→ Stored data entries

• • • • • • •

(** [items.forEach((item, index) => ...)] from [index] on: the list with
    the cards appended, and whether the loop ran to its end. *)
Fixpoint append_cards (type : string) (index : nat) (items : list value)
    (shown : list copy_node) : list copy_node * bool :=
  match items with
  | [] => (shown, true)
  | item :: rest =>
      match copy_card type index item with
      | Some card => append_cards type (S index) rest (shown ++ [card])%list
      | None => (shown, false)
      end
  end.

(** [createSection(title, items, type)] *)
Definition createSection (title : string) (items : value) (type : string)
    (shown : list copy_node) : list copy_node * bool :=
  if negb (truthy items) then (shown, true)
  else
    match items with
    | VArr [] => (shown, true)
    | VArr l => append_cards type 0 l (shown ++ [CopyHeader title])%list
    | _ => ((shown ++ [CopyHeader title])%list, false)
    end.

(** [renderCopyUI(data)] up to the listeners: the copy list, and whether
    the call got as far as attaching the listeners. *)
Definition renderCopyUI (data : obj) : list copy_node * bool :=
  let (shown, returned) :=
    createSection "Experience" (obj_get data "experience") "experience" [] in
  if returned
  then createSection "Projects" (obj_get data "projects") "project" shown
  else (shown, false).

(** The text put before each bullet: what the source holds between the
    backquote and the slot.  It holds a character above 255 there, so it is
    given as the bytes of the source file. *)
Definition bullet_mark : string :=
  String "226" (String "128" (String "154" (String "195" (String "132"
    (String "194" (String "162" " ")))))).

Definition line_feed : string := String "010" EmptyString.

(** The text a button copies for its item. *)
Definition item_text (item : value) : option string :=
  do bullets <- prop item "bullets";
  if truthy bullets then
    match bullets with
    | VArr bs =>
        do lines <- traverse (fun b => do text <- to_string b;
                                       Some (bullet_mark ++ text)) bs;
        Some (join line_feed lines)
    | _ => None
    end
  else Some "".

(** [textToCopy], as the listener of a button computes it. *)
Definition copy_text (data : obj) (type : string) (index : nat)
  : option string :=
  if type =? "experience" then
    do item <- element (obj_get data "experience") index;
    item_text item
  else if type =? "project" then
    do item <- element (obj_get data "projects") index;
    item_text item
  else Some "".

(** The key of the document a card of [type] reads its item from. *)
Definition section_of (type : string) : string :=
  if type =? "experience" then "experience" else "projects".



(** A copy list whose texts are free of markup characters. *)
Definition plain_panel (shown : list copy_node) : bool :=
  forallb (fun c => match c with
                    | CopyHeader title => plain_text title
                    | CopyCard t s _ _ preview =>
                        plain_text t && plain_text s && plain_text preview
                    end) shown.

(** The page around the session: the copy panel and the clipboard. *)
Record page : Type := mkPage {
  session : state;
  copyUI : bool;                      (* displayed? *)
  copyList : list copy_node;
  copy_data : option obj;             (* the data the buttons copy from;
                                         [None]: no listener attached *)
  clipboard : list string             (* [writeText] calls, oldest first *)
}.

(** The [click] listener of the copy-content button. *)
Definition copyContentBtn_click (p : page) : page :=
  match lastResumeData (storage (session p)) with
  | Some dataToCopy =>
      let (shown, returned) := renderCopyUI dataToCopy in
      mkPage (with_display (editorUI (session p)) false (session p)) true shown
        (if returned then Some dataToCopy else None) (clipboard p)
  | None =>
      mkPage (alert "No resume data found." (session p)) (copyUI p)
        (copyList p) (copy_data p) (clipboard p)
  end.

(** The [click] listener of the button that closes the copy panel. *)
Definition closeCopyBtn_click (p : page) : page :=
  mkPage (with_display (editorUI (session p)) true (session p)) false
    (copyList p) (copy_data p) (clipboard p).

(** The [click] listener of the button of the [n]-th element of the copy
    list (the feedback shown on the button is not kept). *)
Definition copyBtn_click (n : nat) (p : page) : page :=
  match copy_data p, nth_error (copyList p) n with
  | Some data, Some (CopyCard _ _ type index _) =>
      match copy_text data type index with
      | Some text =>
          if text =? "" then p
          else mkPage (session p) (copyUI p) (copyList p) (copy_data p)
                 (clipboard p ++ [text])%list
      | None => p
      end
  | _, _ => p
  end.

End Popup.

(** ** More worked examples *)

Module Scenarios.
Import Js Dom Editor SampleJson Examples Popup.



(** A session in which nothing is saved with success: open, rewrite the
    summary, move on, cancel, open again, save, and the server is down. *)
Definition a_failing_session : list event :=
  [Open; OpenTimeout;
   EditForm (map (type_into "edit_summary_text" "new"));
   Select "contact"; Cancel; Preview; Open; Save;
   Settle (NetworkFailure "Failed to fetch")].

(** A document with one job and one project. *)
Definition a_resume : obj :=
  [("experience",
    VArr [VObj [("company", VStr "Acme"); ("title", VStr "Engineer");
                ("bullets", VArr [VStr "Led a team of 5";
                                  VStr "Shipped the editor"])]]);
   ("projects",
    VArr [VObj [("name", VStr "Resume tool"); ("tech", VStr "Python");
                ("bullets", VArr [VStr "Parsed job posts"])]])].

(** The popup with that document in the store. *)
Definition a_page : page :=
  mkPage
    (popup_loaded
       (mkStore a_view_url (VStr "Resume generated successfully!")
          (VStr "Acme") (Some a_resume) (VStr "") (VStr ""))
       "summary")
    false [] None [].



End Scenarios.

(** ** Facts about objects *)

Section ObjectFacts.
Import Js Shapes.

Lemma eqb_false_of_neq (a b : string) : a <> b -> (a =? b) = false.
Proof. intro Hne. now apply String.eqb_neq. Qed.

Lemma has_key_In (o : obj) (k : string) :
  has_key o k = true <-> In k (keys o).
Proof.
  induction o as [|[k' v'] rest IH]; simpl.
  - split; [discriminate | tauto].
  - rewrite orb_true_iff, IH, String.eqb_eq. tauto.
Qed.

Lemma obj_get_absent (o : obj) (k : string) :
  has_key o k = false -> obj_get o k = VUndef.
Proof.
  induction o as [|[k' v'] rest IH]; simpl; intro Hk.
  - reflexivity.
  - apply orb_false_iff in Hk as [Hne Hrest].
    rewrite Hne. now apply IH.
Qed.

Lemma obj_get_app (o1 o2 : obj) (k : string) :
  obj_get (o1 ++ o2) k = if has_key o1 k then obj_get o1 k else obj_get o2 k.
Proof.
  induction o1 as [|[k' v'] rest IH]; simpl.
  - reflexivity.
  - destruct (k' =? k); simpl; [reflexivity | exact IH].
Qed.

Lemma obj_get_replace (o : obj) (k k' : string) (v : value) :
  has_key o k = true ->
  obj_get (obj_replace o k v) k' = if k =? k' then v else obj_get o k'.
Proof.
  induction o as [|[k0 v0] rest IH]; simpl; intro Hk.
  - discriminate.
  - destruct (String.eqb_spec k0 k) as [->|Hne]; simpl.
    + destruct (k =? k'); reflexivity.
    + destruct (String.eqb_spec k0 k') as [->|Hne'].
      * now rewrite (eqb_false_of_neq k k') by congruence.
      * apply IH. exact Hk.
Qed.

Lemma obj_get_insert_index (o : obj) (n : N) (k k' : string) (v : value) :
  has_key o k = false ->
  obj_get (obj_insert_index o n k v) k' = if k =? k' then v else obj_get o k'.
Proof.
  induction o as [|[k0 v0] rest IH]; simpl; intro Hk.
  - reflexivity.
  - apply orb_false_iff in Hk as [Hne Hrest].
    destruct (array_index k0) as [m|]; [destruct (m <? n)%N|]; simpl;
      try reflexivity.
    rewrite (IH Hrest).
    destruct (String.eqb_spec k0 k') as [->|Hne'].
    + rewrite String.eqb_sym in Hne. now rewrite Hne.
    + reflexivity.
Qed.
(** Lines 86-101: the two sequences that are plotted. *)
Definition prepare (a : Args) (is_datetime : bool) (x y : list cell)
  : result (list cell * list cell) :=
  if is_datetime then
    s ← (if truthy (resample a)
         then resample_sum (default EmptyString (resample a)) (combine x y)
         else Ok (combine x y));
    s ← (if rolling_on (rolling a)
         then rolling_mean (default 0 (rolling a)) s
         else Ok s);
    Ok (map fst s, map snd s)
  else Ok (x, y).

Definition main (a : Args) (df : DataFrame) : result Run :=
  tcol ← detect_time_col df (time_col a);
  let '(df1, is_datetime) := try_parse_time df tcol in
  mcol ← pick_metric_col df1 tcol (metric a);
  xy ← prepare a is_datetime (getcol df1 tcol) (getcol df1 mcol);
  Ok {| files := png_path a mcol ::
                 (if truthy (pdf a) then [default EmptyString (pdf a)]
                  else []);
        plot_x := fst xy;
        plot_y := snd xy;
        title := mcol |}.
End Main.

End PlotBase.

(* ===================================================================== *)
(** * plot_split_by_observed_predicted.py                                 *)
(* ===================================================================== *)

Module PlotSplit.
Import Pandas.
Definition api_commands_items : list (string * list CommandField) :=
  [ ("at",
      [ cf "id"        (Some 1) (Some (bytes [0x08]%N));
        cf "frame_id"  (Some 1) (Some (bytes [0x01]%N));
        cf "command"   (Some 2) None;
        cf "parameter" None     None ]);
    ("queued_at",
      [ cf "id"        (Some 1) (Some (bytes [0x09]%N));
        cf "frame_id"  (Some 1) (Some (bytes [0x01]%N));
        cf "command"   (Some 2) None;
        cf "parameter" None     None ]);
    ("remote_at",
      [ cf "id"             (Some 1) (Some (bytes [0x17]%N));
        cf "frame_id"       (Some 1) (Some (bytes [0x00]%N));
        cf "dest_addr_long" (Some 8) (Some (pack_Q 0));
        cf "dest_addr"      (Some 2) (Some (bytes [0xFF; 0xFE]%N));
        cf "options"        (Some 1) (Some (bytes [0x02]%N));
        cf "command"        (Some 2) None;
        cf "parameter"      None     None ]);
    ("tx",
      [ cf "id"               (Some 1) (Some (bytes [0x10]%N));
        cf "frame_id"         (Some 1) (Some (bytes [0x01]%N));
        cf "dest_addr_long"   (Some 8) None;
        cf "dest_addr"        (Some 2) None;
        cf "broadcast_radius" (Some 1) (Some (bytes [0x00]%N));
        cf "options"          (Some 1) (Some (bytes [0x00]%N));
        cf "data"             None     None ]);
    ("tx_explicit",
      [ cf "id"               (Some 1) (Some (bytes [0x11]%N));
        cf "frame_id"         (Some 1) (Some (bytes [0x00]%N));
        cf "dest_addr_long"   (Some 8) None;
        cf "dest_addr"        (Some 2) None;
        cf "src_endpoint"     (Some 1) None;
        cf "dest_endpoint"    (Some 1) None;
        cf "cluster"          (Some 1) None;
        cf "profile"          (Some 1) None;
        cf "broadcast_radius" (Some 1) (Some (bytes [0x00]%N));
        cf "options"          (Some 1) (Some (bytes [0x00]%N));
        cf "data"             None     None ]) ].

(** The dict [ZigBee.api_commands], keyed by the name of the command. *)
Definition api_commands : gmap string (list CommandField) :=
  list_to_map api_commands_items.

• • • • • • •

→ WHAT YOU HAVE TO DO
Where a line above contains the word "result", show that line.

→ EXERCISE OUTPUT
  : result (list cell * list cell) :=
Definition main (a : Args) (df : DataFrame) : result Run :=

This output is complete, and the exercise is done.